Una vera collaborazione

Le conseguenze mediche della circolazione di cellule del feto nel sangue della madre, tuttavia, non finiscono qui. Alcune di esse possono sopravvivere per anni nel corpo della madre dove si comportano come staminali e possono favorire la guarigione o prevenire i danni causati dall’età. Studi scientifici hanno dimostrato la presenza di cellule fetali in prossimità di ferite guarite, e altre che si erano trasformate in vasi sanguigni, muscoli lisci e del cuore, neuroni e cellule del midollo osseo da cui hanno origine quelle del sangue.

Una tregua

Durante la gravidanza, la placenta e altre cellule del feto potrebbero essere riconosciute dal sistema immunitario della madre come estranee portandolo ad attaccare il feto. Per prevenire questo rischio madre e figlio stabiliscono una sorta di tregua immunitaria. Questa minore aggressività del sistema immunitario materno è alla base del fenomeno, sperimentato da molte donne affette da malattie autoimmuni, come Artrite reumatoide e sclerosi multipla, di un miglioramento dei loro sintomi nel corso della gestazione. Purtroppo questi miglioramenti tendono a scomparire al termine della gravidanza e cellule di origine fetale sono spesso trovate in prossimità delle lesioni autoimmuni. Come nel caso delle ferite, gli scienziati ritengono che queste cellule tentino di fare l’interesse del figlio appena nato proteggendo la salute della madre da cui esso dipende; ma non hanno ancora stabilito se, in questo particolare caso, un intervento “maldestro” delle cellule fetali possa essere addirittura causa di un peggioramento dei sintomi.

Possibili guerre

Le cellule del feto e quelle della madre non vanno poi necessariamente d’accordo: Amy M. Boddy, e altri ricercatori delle università dell’Arizona e San Francisco, hanno pubblicato un articolo scientifico sulla rivista Bioessays-Journal in cui spiegano che, mentre la madre ha, inconsciamente, interesse a occuparsi allo stesso modo di tutti i suoi figli; un figlio appena nato desideri, sempre senza averne coscienza, che la madre si occupi solo di lui, anche a scapito dei fratelli che verranno. Con un ampia rilettura della letteratura medica disponibile, Boddy e colleghi hanno ipotizzato che, nel corso della lunga storia dei mammiferi, i neonati possano avere evoluto la capacità di influenzare a loro vantaggio il comportamento fisico e mentale della madre attraverso l’azione delle cellule della loro placenta rimaste nel corpo materno. Se questa ipotesi è vera, si sono detti i ricercatori, le cellule del feto dovrebbero essere presenti in abbondanza nei tessuti che regolano il trasferimento di risorse dalla madre al neonato; e infatti hanno trovato abbondanza di queste cellule nel seno; nella tiroide, che alzando la temperatura della madre contribuisce a tenere il neonato al caldo; e nel cervello dove i nuovi neuroni formati dalle cellule della placenta potrebbero contribuire all’attaccamento della madre al figlio.

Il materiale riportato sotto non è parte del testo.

(** ** Rosters *)

Definition validateParticipant (p : value) (expectedIndex : Z) : result value :=
  _ ← require (truthy p && bool_decide (typeof p = "object")) "invalid participant";
  _ ← require (strict_eq (prop_opt p "index") (VNum expectedIndex))
        "participant indexes must be contiguous";
  let id := to_str (prop_opt p "id") in
  _ ← require (participant_name id) ("invalid participant id " +:+ id);
  _ ← fixedHex (prop_opt p "identityPublicKey") 32 (id +:+ " identity public key");
  _ ← fixedHex (prop_opt p "transportPublicKey") 32 (id +:+ " transport public key");
  Ok p.

Definition validateParticipants (roster : list value) : result (list value) :=
  imapM (λ position p, validateParticipant p (Z.of_nat position + 1)) roster.

Definition THRESHOLD_MAJORITY : string := "threshold must be a strict majority of the roster".
Definition validateRoster (roster threshold : value) : result (list value) :=
  match roster with
  | VArr l =>
      let n := Z.of_nat (length l) in
      if (n <? 3) || (31 <? n) then Throw "roster must contain between 3 and 31 participants"
      else
        match threshold with
        | VNum t =>
            if negb (safe_integer t) || (t <? 2) || (n <? t) || (t * 2 <=? n)
            then Throw THRESHOLD_MAJORITY
            else
              normalized ← validateParticipants l;
              _ ← forM_ (λ field,
                    require (length (js_value_set ((λ p, prop_opt p field) <$> normalized))
                             =? length normalized)%nat
                      ("roster " +:+ field +:+ " values must be unique"))
                  ["id"; "identityPublicKey"; "transportPublicKey"; "endpoint"];
              Ok normalized
        | _ => Throw THRESHOLD_MAJORITY
        end
  | _ => Throw "roster must contain between 3 and 31 participants"
  end.

(** [list.find((item) => item[field] === v)] *)
Definition find_by (field : string) (v : value) (l : list value) : option value :=
  find_first (λ item, strict_eq (prop_opt item field) v) l.

(** ** Keystores *)

Definition WORK_FACTOR : Z := 32768.

(** [encryptPayload] with the salt and the IV it draws. *)
Definition encryptPayload (payload : value) (password : string) (workFactor : Z)
    : eff entropy value :=
  _ ← eff_require (negb (bool_decide (password = ""))) "threshold keystore password is required";
  salt ← randomBytes 16;
  iv ← randomBytes 12;
  key ← eff_lift (from_option_or "Invalid scrypt params" (scrypt password salt workFactor 8 1));
  text ← eff_lift (canonicalJson payload);
  let '(ciphertext, tag) := aes_seal key iv [] (toUtf8Bytes text) in
  mret (VObj [("cipher", VStr "aes-256-gcm"); ("ciphertext", VStr (hexlify ciphertext));
              ("iv", VStr (hexlify iv)); ("tag", VStr (hexlify tag)); ("kdf", VStr "scrypt");
              ("kdfparams", VObj [("N", VNum workFactor); ("r", VNum 8); ("p", VNum 1);
                                  ("salt", VStr (hexlify salt))])]).

(** A KDF parameter: a safe integer of at least [minimum]. *)
Definition kdf_integer (v : value) (minimum : Z) : result Z :=
  match v with
  | VNum z => if safe_integer z && (minimum <=? z) then Ok z
              else Throw "invalid threshold keystore KDF parameters"
  | _ => Throw "invalid threshold keystore KDF parameters"
  end.

Definition decryptPayload (crypto : value) (password : string) : result value :=
  _ ← require (negb (bool_decide (password = ""))) "threshold keystore password is required";
  _ ← require (strict_eq (prop_opt crypto "cipher") (VStr "aes-256-gcm")
               && strict_eq (prop_opt crypto "kdf") (VStr "scrypt"))
        "unsupported threshold keystore encryption";
  let params := prop_opt crypto "kdfparams" in
  N ← kdf_integer (prop_opt params "N") 1024;
  r ← kdf_integer (prop_opt params "r") 1;
  p ← kdf_integer (prop_opt params "p") 1;
  salt ← hexField (prop_opt params "salt") 16 "KDF salt";
  key ← from_option_or "Invalid scrypt params" (scrypt password salt N r p);
  iv ← hexField (prop_opt crypto "iv") 12 "cipher IV";
  tag ← hexField (prop_opt crypto "tag") 16 "cipher tag";
  ciphertext ← from_option_or "invalid BytesLike value"
                 (as_string (prop_opt crypto "ciphertext") ≫= getBytes);
  cleartext ← from_option_or "Unsupported state or unable to authenticate data"
                (aes_open key iv [] ciphertext tag);
  JSON_parse (utf8_decode cleartext).
Lemma createDealBundle_honest o ks pw wf s packet state s' :
  is_dkg o = true → is_reshare o = false →
  createDealBundle o ks pw wf s = (Ok (packet, state), s') →
  ∃ participants loaded coefficients,
    validateRoster (o_roster o) (o_threshold o) = Ok participants ∧
    loadKeystore ks pw = Ok loaded ∧ honest_deal o ks loaded participants packet coefficients.
Proof.
  intros Hdkg Hre. unfold createDealBundle. rewrite Hdkg, Hre. cbv iota. intros Hf.
  apply eff_lift_bind_Ok in Hf as (ps & Hps & Hf).
  apply eff_lift_bind_Ok in Hf as (loaded & Hl & Hf).
  apply eff_lift_bind_Ok in Hf as (dealer & Hd & Hf). cbn [mbind result_bind] in Hd.
  apply from_option_or_Ok in Hd.
  apply eff_bind_Ok in Hf as (drawn & s1 & _ & Hf).
  apply eff_bind_Ok in Hf as (constant & s2 & _ & Hf).
  apply eff_bind_Ok in Hf as (others & s3 & Hothers%drawCoefficients_length & Hf).
  apply eff_bind_Ok in Hf as (coefficients & s4 & Hco%fixHighest_length & Hf); [|done].
  apply eff_lift_bind_Ok in Hf as (commitments & [Hrange ->]%commitmentsFor_Ok & Hf).
  apply eff_lift_bind_Ok in Hf as (sid & Hsid & Hf).
  apply eff_lift_bind_Ok in Hf as (previous & Hprev & Hf).
  unfold previousHashField in Hprev. rewrite Hdkg in Hprev. injection Hprev as <-.
  apply eff_bind_Ok in Hf as (shares & s5 & Hshares%dealShares_Ok & Hf).
  apply eff_lift_bind_Ok in Hf as (pk & Hpk & Hf).
  apply eff_lift_bind_Ok in Hf as (hexes & _ & Hf). apply eff_lift_bind_Ok in Hf as (dh & _ & Hf).
  apply eff_bind_Ok in Hf as (crypto & s6 & _ & [= <- _ _]).
  unfold signedPacket in Hpk. apply bind_Ok in Hpk as (sig & Hsig & [= <-]).
  exists ps, loaded, coefficients. split_and!; [done..|]. split.
  - split; [done|]. rewrite Hco. cbn. rewrite Hothers.
    destruct (validateRoster_Ok _ _ _ Hps) as (t & -> & Ht & _). cbn. lia.
  - by exists dealer, sid, shares, sig.
Qed.

(** ** Rosters with string ids *)

Lemma js_value_set_strings l : js_value_set (VStr <$> l) = VStr <$> js_set l.
Proof.
  unfold js_value_set, js_set.
  enough (∀ s, foldl (λ s x, if existsb (same_value x) s then s else s ++ [x])
    (VStr <$> s) (VStr <$> l) = VStr <$> foldl js_set_add s l) as Hgo by exact (Hgo []).
  induction l as [|x l IH]; intros s; cbn [fmap list_fmap foldl]; [done|].
  rewrite <-IH. f_equal. unfold js_set_add.
  assert (existsb (same_value (VStr x)) (VStr <$> s) = bool_decide (x ∈ s)) as ->.
  { apply eq_true_iff_eq. rewrite bool_decide_eq_true, existsb_exists. split.
    - intros (v & Hv & E). apply list_elem_of_In, list_elem_of_fmap in Hv as (y & -> & Hy).
      unfold same_value in E. cbn in E. rewrite orb_false_r in E.
      by apply bool_decide_eq_true in E as ->.
    - intros Hx. exists (VStr x). split; [by apply list_elem_of_In, list_elem_of_fmap; eauto|].
      unfold same_value. cbn. by rewrite bool_decide_true. }
  case_bool_decide; case_decide; try done. by rewrite fmap_app.
Qed.

(** The ids of a roster of strings, without repetition. *)
Definition roster_ids (ps : list value) (ids : list string) : Prop :=
  (λ p, prop_opt p "id") <$> ps = VStr <$> ids ∧ NoDup ids.

Lemma validateRoster_ids roster threshold ps ids :
  validateRoster roster threshold = Ok ps → (λ p, prop_opt p "id") <$> ps = VStr <$> ids →
  roster_ids ps ids.
Proof.
  intros Hr Hids. split; [done|]. unfold validateRoster in Hr.
  destruct roster as [| | | | | | |l|]; try done. apply if_throw_Ok in Hr as [_ Hr].
  destruct threshold as [| | |t| | | | |]; try done. apply if_throw_Ok in Hr as [_ Hr].
  apply bind_Ok in Hr as (ps' & _ & Hr). apply bind_Ok in Hr as (? & Hf & [= ->]).
  apply forM_Ok in Hf. inversion Hf as [|? ? Hid _]; subst.
  apply require_Ok, Nat.eqb_eq in Hid. rewrite Hids, js_value_set_strings, length_fmap in Hid.
  apply all_distinct_spec. unfold all_distinct. apply bool_decide_eq_true.
  rewrite Hid. by rewrite <-(length_fmap VStr ids), <-Hids, length_fmap.
Qed.

(** With distinct string keys, [find] by key returns the element itself. *)
Lemma find_by_key field l ks x :
  (λ p, prop_opt p field) <$> l = VStr <$> ks → NoDup ks → x ∈ l →
  find_by field (prop_opt x field) l = Some x.
Proof.
  intros Hks Hnd Hx. unfold find_by.
  assert (NoDup ((λ p, prop_opt p field) <$> l)) as Hnd'.
  { rewrite Hks. assert (Inj (=) (=) VStr) by (intros ? ?; congruence). by apply NoDup_fmap_2. }
  assert (∀ y, y ∈ l → ∃ k, prop_opt y field = VStr k) as Hstr.
  { intros y Hy. apply (list_elem_of_fmap_2 (λ p, prop_opt p field)) in Hy. rewrite Hks in Hy.
    apply list_elem_of_fmap in Hy as (k & ? & _). eauto. }
  etrans; [|exact (find_first_key (λ p, prop_opt p field) l x Hnd' Hx)].
  apply find_first_ext_in. intros y Hy. cbn.
  destruct (Hstr x Hx) as [k ->], (Hstr y Hy) as [k' ->]. cbn.
  apply bool_decide_ext. naive_solver.
Qed.

Lemma validateParticipants_id l ps : validateParticipants l = Ok ps → ps = l.
Proof.
  unfold validateParticipants. intros [Hl Hi]%imapM_Ok. apply list_eq_same_length with (length l); try lia.
  intros i x y Hlt Hx Hy. destruct (Hi i y Hy) as (z & Hz & Hv). simplify_eq.
  unfold validateParticipant in Hv. apply bind_Ok in Hv as (? & _ & Hv).
  apply bind_Ok in Hv as (? & _ & Hv). do 3 (apply bind_Ok in Hv as (? & _ & Hv)). congruence.
Qed.

(** ** The recipient's side *)

Lemma prop_opt_prop v k x : prop_opt v k = x → x ≠ VUndef → prop v k = Ok x.
Proof. destruct v; cbn; congruence. Qed.

Lemma strict_eq_VStr s : strict_eq (VStr s) (VStr s) = true.
Proof. cbn. by apply bool_decide_eq_true. Qed.
Lemma strict_eq_VNum_refl z : strict_eq (VNum z) (VNum z) = true.
Proof. apply Z.eqb_refl. Qed.

Lemma canonical_strings ids : canonical (VArr (VStr <$> ids)) = true.
Proof. cbn. apply forallb_Forall, Forall_fmap, Forall_true. done. Qed.

Lemma same_json_refl v : canonical v = true → same_json v v = Ok true.
Proof.
  intros Hv. apply canonicalJson_decides in Hv. unfold same_json. rewrite Hv.
  cbn [mbind result_bind]. by rewrite bool_decide_true.
Qed.

Lemma js_sort_values_canonical ids : canonical (VArr (js_sort_values (VStr <$> ids))) = true.
Proof.
  cbn. apply forallb_Forall. rewrite js_sort_values_Permutation.
  apply Forall_fmap, Forall_true. done.
Qed.

Lemma check_commitments_honest body t name c :
  prop_opt body "commitments" = VArr (VStr <$> ((λ a, wireHex (smul a base2)) <$> c)) →
  Forall (λ a, 0 < a < order) c → Z.of_nat (length c) = t → 1 <= t →
  check_commitments body (VNum t) name = Ok tt.
Proof.
  intros Hb Hc Hlen Ht. unfold check_commitments. rewrite Hb, !length_fmap, Hlen, strict_eq_VNum_refl.
  cbn [negb].
  assert (∀ a, g2CommitmentPoint (JsVal (VStr (wireHex (smul a base2)))) "highest commitment"
    = Ok (smul a base2)) as Htop by (intros a; apply g2CommitmentPoint_Ok, wireHex_bytes).
  apply (bind_intro _ _ ((λ a, smul a base2) <$> c)).
  - rewrite <-list_fmap_compose.
    replace (VStr ∘ (λ a, wireHex (smul a base2)) <$> c)
      with ((VStr ∘ wireHex) <$> ((λ a, smul a base2) <$> c)) by by rewrite <-list_fmap_compose.
    apply imapM_fmap_id. intros i C _. apply g2CommitmentPoint_Ok, wireHex_bytes.
  - destruct (last c) as [a|] eqn:Hlast.
    + rewrite !fmap_last, Hlast. cbn [fmap option_fmap option_map default from_option id].
      rewrite Htop. cbn [mbind result_bind]. apply require_true, negb_true_iff, bool_decide_eq_false.
      apply smul_neq_zero; [|apply base2_neq_zero].
      apply last_Some_elem_of in Hlast. rewrite Forall_forall in Hc. specialize (Hc a Hlast).
      rewrite Z.mod_small; lia.
    + apply last_None in Hlast as ->. cbn in Hlen. lia.
Qed.

Lemma check_coverage_honest body ps ids name shares :
  roster_ids ps ids → prop_opt body "encryptedShares" = VArr shares →
  (λ e, prop_opt e "recipientId") <$> shares = VStr <$> ids → recipientIds shares = Ok (VStr <$> ids) →
  check_coverage body ps name = Ok tt.
Proof.
  intros [Hids Hnd] Hb Hs Hr. unfold check_coverage. rewrite Hb.
  pose proof (f_equal length Hids) as Hl. pose proof (f_equal length Hs) as Hl'.
  rewrite !length_fmap in Hl, Hl'.
  rewrite (proj2 (Nat.eqb_eq (length shares) (length ps))) by lia. cbn [negb].
  rewrite Hr. cbn [mbind result_bind].
  rewrite js_value_set_strings, length_fmap, js_set_id, Hl, Nat.eqb_refl by done.
  cbn [require mbind result_bind]. rewrite Hids, same_json_refl by apply js_sort_values_canonical.
  done.
Qed.

Lemma loadKeystore_identity ks pw loaded :
  loadKeystore ks pw = Ok loaded → length (ed_public (identityPrivateKey loaded)) = 32%nat.
Proof.
  unfold loadKeystore. intros Hl. do 5 (apply bind_Ok in Hl as (? & _ & Hl)).
  apply bind_Ok in Hl as (s & (b & Hb & ->)%fixedHex_field & Hl).
  apply bind_Ok in Hl as (? & E%require_Ok%bool_decide_eq_true & Hl).
  do 2 (apply bind_Ok in Hl as (? & _ & Hl)). injection Hl as <-. cbn [identityPrivateKey].
  rewrite hexlify_lower in E. by apply hexlify_inj in E as ->.
Qed.

Lemma dealt_share ps coefficients fields ids shares recipient :
  roster_ids ps ids → recipient ∈ ps →
  Forall2 (λ p e, ∃ z aad eph iv env,
      polynomialAt coefficients (prop_opt p "index") = Ok z ∧
      shareAssociatedData (dealBody fields []) (prop_opt p "id") = Ok aad ∧
      length iv = 12%nat ∧ encryptShare (VBig z) p aad eph iv = Ok env ∧
      e = VObj [("recipientId", prop_opt p "id"); ("envelope", env)]) ps shares →
  (λ e, prop_opt e "recipientId") <$> shares = VStr <$> ids ∧
  recipientIds shares = Ok (VStr <$> ids) ∧
  ∃ z aad eph iv env,
    polynomialAt coefficients (prop_opt recipient "index") = Ok z ∧
    shareAssociatedData (dealBody fields []) (prop_opt recipient "id") = Ok aad ∧
    length iv = 12%nat ∧ encryptShare (VBig z) recipient aad eph iv = Ok env ∧
    find_by "recipientId" (prop_opt recipient "id") shares
    = Some (VObj [("recipientId", prop_opt recipient "id"); ("envelope", env)]).
Proof.
  intros [Hids Hnd] Hr Hs.
  assert ((λ e, prop_opt e "recipientId") <$> shares = VStr <$> ids) as Hrids.
  { rewrite <-Hids. clear -Hs. induction Hs as [|p e ps es (z & aad & eph & iv & env & Hpe) _ IH]; [done|].
    cbn [fmap list_fmap]. destruct Hpe as (_ & _ & _ & _ & ->). f_equal. exact IH. }
  split_and!; [done| |].
  - rewrite <-Hrids. apply mapM_Ok, Forall2_fmap_r, Forall_Forall2_diag.
    apply Forall_forall. intros e He. destruct (list_elem_of_lookup_1 _ _ He) as [i Hi].
    destruct (Forall2_lookup_r _ _ _ _ _ Hs Hi) as (p & _ & z & aad & eph & iv & env & Hpe).
    destruct Hpe as (_ & _ & _ & _ & ->). done.
  - destruct (list_elem_of_lookup_1 _ _ Hr) as [i Hi].
    destruct (Forall2_lookup_l _ _ _ _ _ Hs Hi) as (e & He & z & aad & eph & iv & env & Hz & Haad & Hiv & Henv & ->).
    exists z, aad, eph, iv, env. split_and!; try done.
    apply list_elem_of_lookup_2 in He. exact (find_by_key "recipientId" shares ids _ Hrids Hnd He).
Qed.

Queste piccole astuzie messe in atto dal neonato non causano gravi danni a una madre ben nutrita dei giorni nostri; ma per le mamme preistoriche, e per quelle che ancora oggi sono gravemente denutrite, produrre latte e calore in più sono un costo notevole. Inoltre cellule di origine fetale sono state trovate in quantità maggiore rispetto ai tessuti sani nel caso di infiammazioni e tumori del seno e della tiroide. Come per le infiammazioni già descritte, gli scienziati non hanno ancora stabilito se la loro presenza è la causa del tumore, oppure se è il tumore stesso a costringere le cellule fetali a aiutarlo così come fa con le cellule sane della madre.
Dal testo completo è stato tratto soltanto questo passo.